Губернатор со смехом сказал ему:

— Да полноте! Что это вы затеваете пустое? Я вас никогда к себе не призывал! Да и в приказах никакие деньги не пропадали. Впрочем, вам, как говорится, и карты в руки. Ступайте да освидетельствуйте денежную казну по документам.

Прокурор удивился, сходил в приказ и, нашед всё в целости, воротился к губернатору. Державин на его глазах изодрал поданный им протест:

— Возвращаю его вам как вашу сонную грёзу... — Он оборотился к бывшему в правлении Грибовскому: — Андриан Моисеевич! Вели-ка подать шампанского, и выпьем за скорый мой отъезд в Питербурх!

Державин сам ототкнул бутыль, налил всем, в том числе и прокурору, по рюмице, выпил свою и тем завершил недолгое пребывание в Олонце.

Указом правительствующему сенату от 15 декабря 1785-го года он был назначен губернатором в Тамбов и 5 марта 1786-го года вступил в управление новой губернией.

4

«Мне сорок три года — возраст почтенный; я уже не средовек, а подстарок. Но мнится, только начинаю жить. Толь свежи чувства, толь жаден разум, толь много сил ощущаю в себе.

Был нищ и наг — стал знатен и с порядочным состоянием. Был безвестен — сделался знаменит; все питерские журналы — «Зеркало света» и «Лекарство от скуки и забот» Туманского, «Новые ежемесячные сочинения» Дашковой, «Новый С.-Петербургский вестник» Богдановича наперебой просят о сотрудничестве. В семье, с драгоценной Катюхой щастлив и безмерно, хоть детей не прижили. Посвыклись, но по-прежнему горячо любим друг дружку. Чего ж ещё желать?

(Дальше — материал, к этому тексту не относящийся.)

(* ===== verification/DiffRange.v ===== *)
(** * paneflow-textdiff: ranges and edit scripts

    [Range] and its constructor ([iterable.rs]), the comparison policies
    ([lib.rs]), and the specification every comparison of the crate is proved
    against: a list of changed ranges is an edit [script] between two
    sequences when the items outside the ranges pair up one to one. *)

From S2P Require Import Prelude.

(** ** Data *)

Inductive ComparisonPolicy := Default | TrimWhitespaces | IgnoreWhitespaces.

#[export] Instance ComparisonPolicy_eq_dec : EqDecision ComparisonPolicy.
Proof. solve_decision. Defined.

Record Range := mkRange { start1 : nat; end1 : nat; start2 : nat; end2 : nat }.

#[export] Instance Range_eq_dec : EqDecision Range.
Proof. solve_decision. Defined.

Module Range.
(** [Range::new], its [debug_assert!] included. *)
Definition new (s1 e1 s2 e2 : nat) : option Range :=
  _ ← assert ((s1 <=? e1) && (s2 <=? e2)); Some (mkRange s1 e1 s2 e2).

Definition is_empty (r : Range) : bool := (start1 r =? end1 r) && (start2 r =? end2 r).
End Range.

Lemma range_new_some s1 e1 s2 e2 :
  s1 ≤ e1 → s2 ≤ e2 → Range.new s1 e1 s2 e2 = Some (mkRange s1 e1 s2 e2).
Proof.
  intros H1 H2. unfold Range.new.
  by rewrite (proj2 (Nat.leb_le _ _) H1), (proj2 (Nat.leb_le _ _) H2).
Qed.

Lemma runs_range_new s1 e1 s2 e2 (P : Range → Prop) :
  s1 ≤ e1 → s2 ≤ e2 → P (mkRange s1 e1 s2 e2) → runs (Range.new s1 e1 s2 e2) P.
Proof. intros. by rewrite range_new_some. Qed.

Lemma is_empty_true r : Range.is_empty r = true ↔ start1 r = end1 r ∧ start2 r = end2 r.
Proof. unfold Range.is_empty. rewrite andb_true_iff, !Nat.eqb_eq. done. Qed.

Lemma is_empty_false r : Range.is_empty r = false ↔ start1 r ≠ end1 r ∨ start2 r ≠ end2 r.
Proof. unfold Range.is_empty. rewrite andb_false_iff, !Nat.eqb_neq. done. Qed.

(** ** The specification: gaps, scripts and matchings

    [E i j] says that item [i] of the first sequence equals item [j] of the
    second. *)
Section script.
Context (E : nat → nat → Prop).

(** The items from [(p1,p2)] up to [(q1,q2)] pair up one to one. *)
Definition gap (p1 p2 q1 q2 : nat) : Prop :=
  p1 ≤ q1 ∧ p2 ≤ q2 ∧ q1 - p1 = q2 - p2 ∧ ∀ i, i < q1 - p1 → E (p1 + i) (p2 + i).

(** [rs] are the changed ranges from [(p1,p2)] to the ends [(l1,l2)]:
    ordered, and everything outside of them is a gap. *)
Fixpoint script (p1 p2 : nat) (rs : list Range) (l1 l2 : nat) : Prop :=
  match rs with
  | [] => gap p1 p2 l1 l2
  | r :: rs =>
      gap p1 p2 (start1 r) (start2 r) ∧ start1 r ≤ end1 r ∧ start2 r ≤ end2 r ∧
      script (end1 r) (end2 r) rs l1 l2
  end.

(** [us] are unchanged ranges from [(p1,p2)] to [(l1,l2)]: ordered, non-empty,
    each of them a gap. *)
Fixpoint matching (p1 p2 : nat) (us : list Range) (l1 l2 : nat) : Prop :=
  match us with
  | [] => p1 ≤ l1 ∧ p2 ≤ l2
  | u :: us =>
      p1 ≤ start1 u ∧ p2 ≤ start2 u ∧ start1 u < end1 u ∧
      gap (start1 u) (start2 u) (end1 u) (end2 u) ∧
      matching (end1 u) (end2 u) us l1 l2
  end.

(** Every changed range is non-empty, and between two of them at least one
    pair of items is unchanged. *)
Fixpoint separated (rs : list Range) : Prop :=
  match rs with
  | [] => True
  | r :: rs =>
      Range.is_empty r = false ∧
      match rs with [] => True | r' :: _ => end1 r < start1 r' end ∧
      separated rs
  end.
End script.

#[export] Instance gap_params : Params (@gap) 1 := {}.

Lemma gap_refl E p1 p2 : gap E p1 p2 p1 p2.
Proof. unfold gap. split_and!; lia. Qed.

Lemma gap_app E p1 p2 q1 q2 r1 r2 :
  gap E p1 p2 q1 q2 → gap E q1 q2 r1 r2 → gap E p1 p2 r1 r2.
Proof.
  intros (?&?&?&Ha) (?&?&?&Hb). unfold gap; split_and!; [lia..|]. intros i Hi.
  destruct (decide (i < q1 - p1)); [by apply Ha|].
  replace (p1 + i) with (q1 + (i - (q1 - p1))) by lia.
  replace (p2 + i) with (q2 + (i - (q1 - p1))) by lia. apply Hb. lia.
Qed.

Lemma gap_mono (E E' : nat → nat → Prop) p1 p2 q1 q2 :
  (∀ i j, p1 ≤ i → i < q1 → p2 ≤ j → j < q2 → E i j → E' i j) →
  gap E p1 p2 q1 q2 → gap E' p1 p2 q1 q2.
Proof. intros HE (?&?&?&H). unfold gap; split_and!; [done..|]. intros i Hi. apply HE; [lia..|auto]. Qed.

Lemma gap_one (E : nat → nat → Prop) i j : E i j → gap E i j (S i) (S j).
Proof.
  intros. unfold gap; split_and!; [lia..|]. intros k Hk. replace k with 0 by lia.
  by rewrite !Nat.add_0_r.
Qed.

Lemma gap_sub E p1 p2 q1 q2 a b :
  gap E p1 p2 q1 q2 → a ≤ b → b ≤ q1 - p1 → gap E (p1 + a) (p2 + a) (p1 + b) (p2 + b).
Proof.
  intros (?&?&?&H) ??. unfold gap; split_and!; [lia..|]. intros i Hi.
  replace (p1 + a + i) with (p1 + (a + i)) by lia.
  replace (p2 + a + i) with (p2 + (a + i)) by lia. apply H. lia.
Qed.

(** A gap of an inner comparison, moved to the outer coordinates. *)
Lemma gap_shift (E E' : nat → nat → Prop) s1 s2 p1 p2 q1 q2 :
  (∀ i j, i < q1 → j < q2 → E i j → E' (s1 + i) (s2 + j)) →
  gap E p1 p2 q1 q2 → gap E' (s1 + p1) (s2 + p2) (s1 + q1) (s2 + q2).
Proof.
  intros HE (?&?&?&H). unfold gap; split_and!; [lia..|]. intros i Hi.
  rewrite <-!Nat.add_assoc. apply HE; [lia..|]. apply H. lia.
Qed.

Lemma script_bounds E rs p1 p2 l1 l2 : script E p1 p2 rs l1 l2 → p1 ≤ l1 ∧ p2 ≤ l2.
Proof.
  revert p1 p2. induction rs as [|r rs IH]; intros p1 p2; simpl.
  - intros (?&?&?&?). lia.
  - intros ((?&?&?&?)&?&?&?%IH). lia.
Qed.

Lemma script_mono (E E' : nat → nat → Prop) rs p1 p2 l1 l2 :
  (∀ i j, i < l1 → j < l2 → E i j → E' i j) →
  script E p1 p2 rs l1 l2 → script E' p1 p2 rs l1 l2.
Proof.
  intros HE. revert p1 p2. induction rs as [|r rs IH]; intros p1 p2; simpl.
  - apply gap_mono. eauto.
  - intros (Hg&?&?&Hs). pose proof (script_bounds _ _ _ _ _ _ Hs).
    split_and!; [|done..|by apply IH].
    eapply gap_mono, Hg. intros i j ????. apply HE; lia.
Qed.

(** The last gap of a script can be extended by a gap. *)
Lemma script_extend E rs p1 p2 q1 q2 l1 l2 :
  script E p1 p2 rs q1 q2 → gap E q1 q2 l1 l2 → script E p1 p2 rs l1 l2.
Proof.
  intros Hs Hg. revert p1 p2 Hs. induction rs as [|r rs IH]; intros p1 p2; simpl.
  - intros. by eapply gap_app.
  - intros (?&?&?&?). auto.
Qed.

(** ... or by one more changed range followed by a gap. *)
Lemma script_snoc E rs p1 p2 q1 q2 r l1 l2 :
  script E p1 p2 rs q1 q2 → gap E q1 q2 (start1 r) (start2 r) →
  start1 r ≤ end1 r → start2 r ≤ end2 r → gap E (end1 r) (end2 r) l1 l2 →
  script E p1 p2 (rs ++ [r]) l1 l2.
Proof.
  intros Hs Hg ? ? ?. revert p1 p2 Hs. induction rs as [|x rs IH]; intros p1 p2; simpl.
  - intros. split_and!; [by eapply gap_app|done..].
  - intros (?&?&?&?). auto.
Qed.

Lemma script_app E rs rs' p1 p2 q1 q2 l1 l2 :
  script E p1 p2 rs q1 q2 → script E q1 q2 rs' l1 l2 → script E p1 p2 (rs ++ rs') l1 l2.
Proof.
  revert q1 q2 rs. induction rs' as [|r rs' IH]; intros q1 q2 rs Hs Hs'.
  - rewrite app_nil_r. by eapply script_extend.
  - destruct Hs' as (?&?&?&?). replace (rs ++ r :: rs') with ((rs ++ [r]) ++ rs') by by rewrite <- app_assoc.
    eapply IH; [|done]. eapply script_snoc; eauto using gap_refl.
Qed.

Lemma script_shift (E E' : nat → nat → Prop) s1 s2 rs p1 p2 l1 l2 :
  (∀ i j, i < l1 → j < l2 → E i j → E' (s1 + i) (s2 + j)) →
  script E p1 p2 rs l1 l2 →
  script E' (s1 + p1) (s2 + p2)
    ((λ r, mkRange (s1 + start1 r) (s1 + end1 r) (s2 + start2 r) (s2 + end2 r)) <$> rs)
    (s1 + l1) (s2 + l2).
Proof.
  intros HE. revert p1 p2. induction rs as [|r rs IH]; intros p1 p2; simpl.
  - by apply gap_shift.
  - intros (Hg&?&?&Hs). pose proof (script_bounds _ _ _ _ _ _ Hs).
    split_and!; [|lia|lia|by apply IH].
    eapply gap_shift, Hg. intros i j ???. apply HE; [lia..|done].
Qed.

Lemma matching_bounds E us p1 p2 l1 l2 : matching E p1 p2 us l1 l2 → p1 ≤ l1 ∧ p2 ≤ l2.
Proof.
  revert p1 p2. induction us as [|u us IH]; intros p1 p2; simpl; [done|].
  intros (?&?&?&(?&?&?&?)&?%IH). lia.
Qed.

Lemma matching_mono (E E' : nat → nat → Prop) us p1 p2 l1 l2 :
  (∀ i j, i < l1 → j < l2 → E i j → E' i j) →
  matching E p1 p2 us l1 l2 → matching E' p1 p2 us l1 l2.
Proof.
  intros HE. revert p1 p2. induction us as [|u us IH]; intros p1 p2; simpl; [done|].
  intros (?&?&?&Hg&Hs). pose proof (matching_bounds _ _ _ _ _ _ Hs).
  split_and!; [done..| |by apply IH].
  eapply gap_mono, Hg. intros i j ????. apply HE; lia.
Qed.

(** The starting point of a matching only bounds its first range. *)
Lemma matching_start E us p1 p2 q1 q2 l1 l2 :
  matching E p1 p2 us l1 l2 → q1 ≤ p1 → q2 ≤ p2 → matching E q1 q2 us l1 l2.
Proof. destruct us; simpl; [lia|]. intros (?&?&?&?&?) ??. split_and!; try done; lia. Qed.

(** ... and its end point the last one. *)
Lemma matching_end E us p1 p2 l1 l2 m1 m2 :
  matching E p1 p2 us l1 l2 → l1 ≤ m1 → l2 ≤ m2 → matching E p1 p2 us m1 m2.
Proof.
  revert p1 p2. induction us as [|u us IH]; intros p1 p2; simpl; [lia|]. naive_solver.
Qed.

Lemma matching_snoc E us p1 p2 q1 q2 l1 l2 u :
  matching E p1 p2 us q1 q2 → q1 ≤ start1 u → q2 ≤ start2 u → start1 u < end1 u →
  gap E (start1 u) (start2 u) (end1 u) (end2 u) → end1 u ≤ l1 → end2 u ≤ l2 →
  matching E p1 p2 (us ++ [u]) l1 l2.
Proof.
  intros Hm ??????. revert p1 p2 Hm. induction us as [|x us IH]; intros p1 p2; simpl.
  - intros. split_and!; try done; lia.
  - intros (?&?&?&?&?). split_and!; auto.
Qed.

Lemma matching_app_inv E us us' p1 p2 l1 l2 :
  matching E p1 p2 (us ++ us') l1 l2 →
  ∃ q1 q2, matching E p1 p2 us q1 q2 ∧ matching E q1 q2 us' l1 l2.
Proof.
  revert p1 p2. induction us as [|u us IH]; intros p1 p2; simpl.
  - intros. exists p1, p2. naive_solver.
  - intros (?&?&?&?&(q1&q2&?&?)%IH). exists q1, q2. naive_solver.
Qed.

(** ** Edit scripts as patches *)

(** The first sequence with every changed range replaced by the range of the
    second: what applying the diff produces. *)
Fixpoint patch {A} (p1 : nat) (items1 items2 : list A) (rs : list Range) : list A :=
  match rs with
  | [] => drop p1 items1
  | r :: rs =>
      take (start1 r - p1) (drop p1 items1) ++
      take (end2 r - start2 r) (drop (start2 r) items2) ++
      patch (end1 r) items1 items2 rs
  end.

Lemma take_drop_app {A} (l : list A) a b : a ≤ b → take (b - a) (drop a l) ++ drop b l = drop a l.
Proof.
  intros. rewrite <- (take_drop (b - a) (drop a l)) at 2. rewrite drop_drop.
  by replace (a + (b - a)) with b by lia.
Qed.

Lemma gap_slices {A} (items1 items2 : list A) p1 p2 q1 q2 :
  gap (λ i j, ∃ x, items1 !! i = Some x ∧ items2 !! j = Some x) p1 p2 q1 q2 →
  take (q1 - p1) (drop p1 items1) = take (q2 - p2) (drop p2 items2).
Proof.
  intros (?&?&Heq&H). apply list_eq. intros i.
  destruct (decide (i < q1 - p1)).
  - rewrite !lookup_take_lt, !lookup_drop by lia. destruct (H i) as (x&->&->); [lia|done].
  - rewrite !lookup_take_ge by lia. done.
Qed.

(** A script whose gaps are equal items turns the first sequence into the second. *)
Lemma patch_script {A} (items1 items2 : list A) rs p1 p2 :
  script (λ i j, ∃ x, items1 !! i = Some x ∧ items2 !! j = Some x)
    p1 p2 rs (length items1) (length items2) →
  patch p1 items1 items2 rs = drop p2 items2.
Proof.
  revert p1 p2. induction rs as [|r rs IH]; intros p1 p2; simpl.
  - intros Hg%gap_slices. by rewrite !take_ge in Hg by (rewrite length_drop; lia).
  - intros (Hg&?&?&Hs). rewrite (IH _ _ Hs), (gap_slices _ _ _ _ _ _ Hg).
    destruct Hg as (?&?&?&?). by rewrite !take_drop_app by lia.
Qed.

Конечно, мечталось мне сесть губернатором на Казани, вблизи священного праха предков. Но как сего добиться, ежели нынешний казанский губернатор генерал-майор Татищев кресла своего покидать не намерен! Зная недовольство его своим наместником князем Мещёрским, старался я в Питере мимоходом шуточным образом склонить его переехать в Тамбов; он почти с досадою отозвался, что местом своим доволен. А опосля разнёс по городу, что я усиливаюсь искать его поста...»

Державин спомнил прощание своё с двадцатитрёхлетним Александром Петровичем Ермоловым. «Правда ли то, что вы хотите поменяться с Татищевым?» — спросил его напоследок юный фаворит, бывший поручик Семёновского полка. Державин понял, что ответ его в тот же вечер станет известен царице.

Слова пришли сами собой: «Нет! Вверенными мне постами как не собственными мне вещами меняться не могу. Я обязан быть признательным за то, что имею, и быть готовым туды, куды послан...»

Искренне сказал. Хоть и мечтал о Казани, но новым своим постом он очень ублаготворён. Здесь тысяча выгод перед Петрозаводском: площадь губернии чуть не втрое меньше Олонецкой, а населением превосходит в четыре с лишком раза. Дом изрядный, общество хорошее, подчинённых всякого рода довольно. Была бы охота, а работать есть с кем. Наместник генерал-поручик Иван Васильевич Гудович, не в пример Тутолмину, везде ссылается на законы и их одних берёт за основание.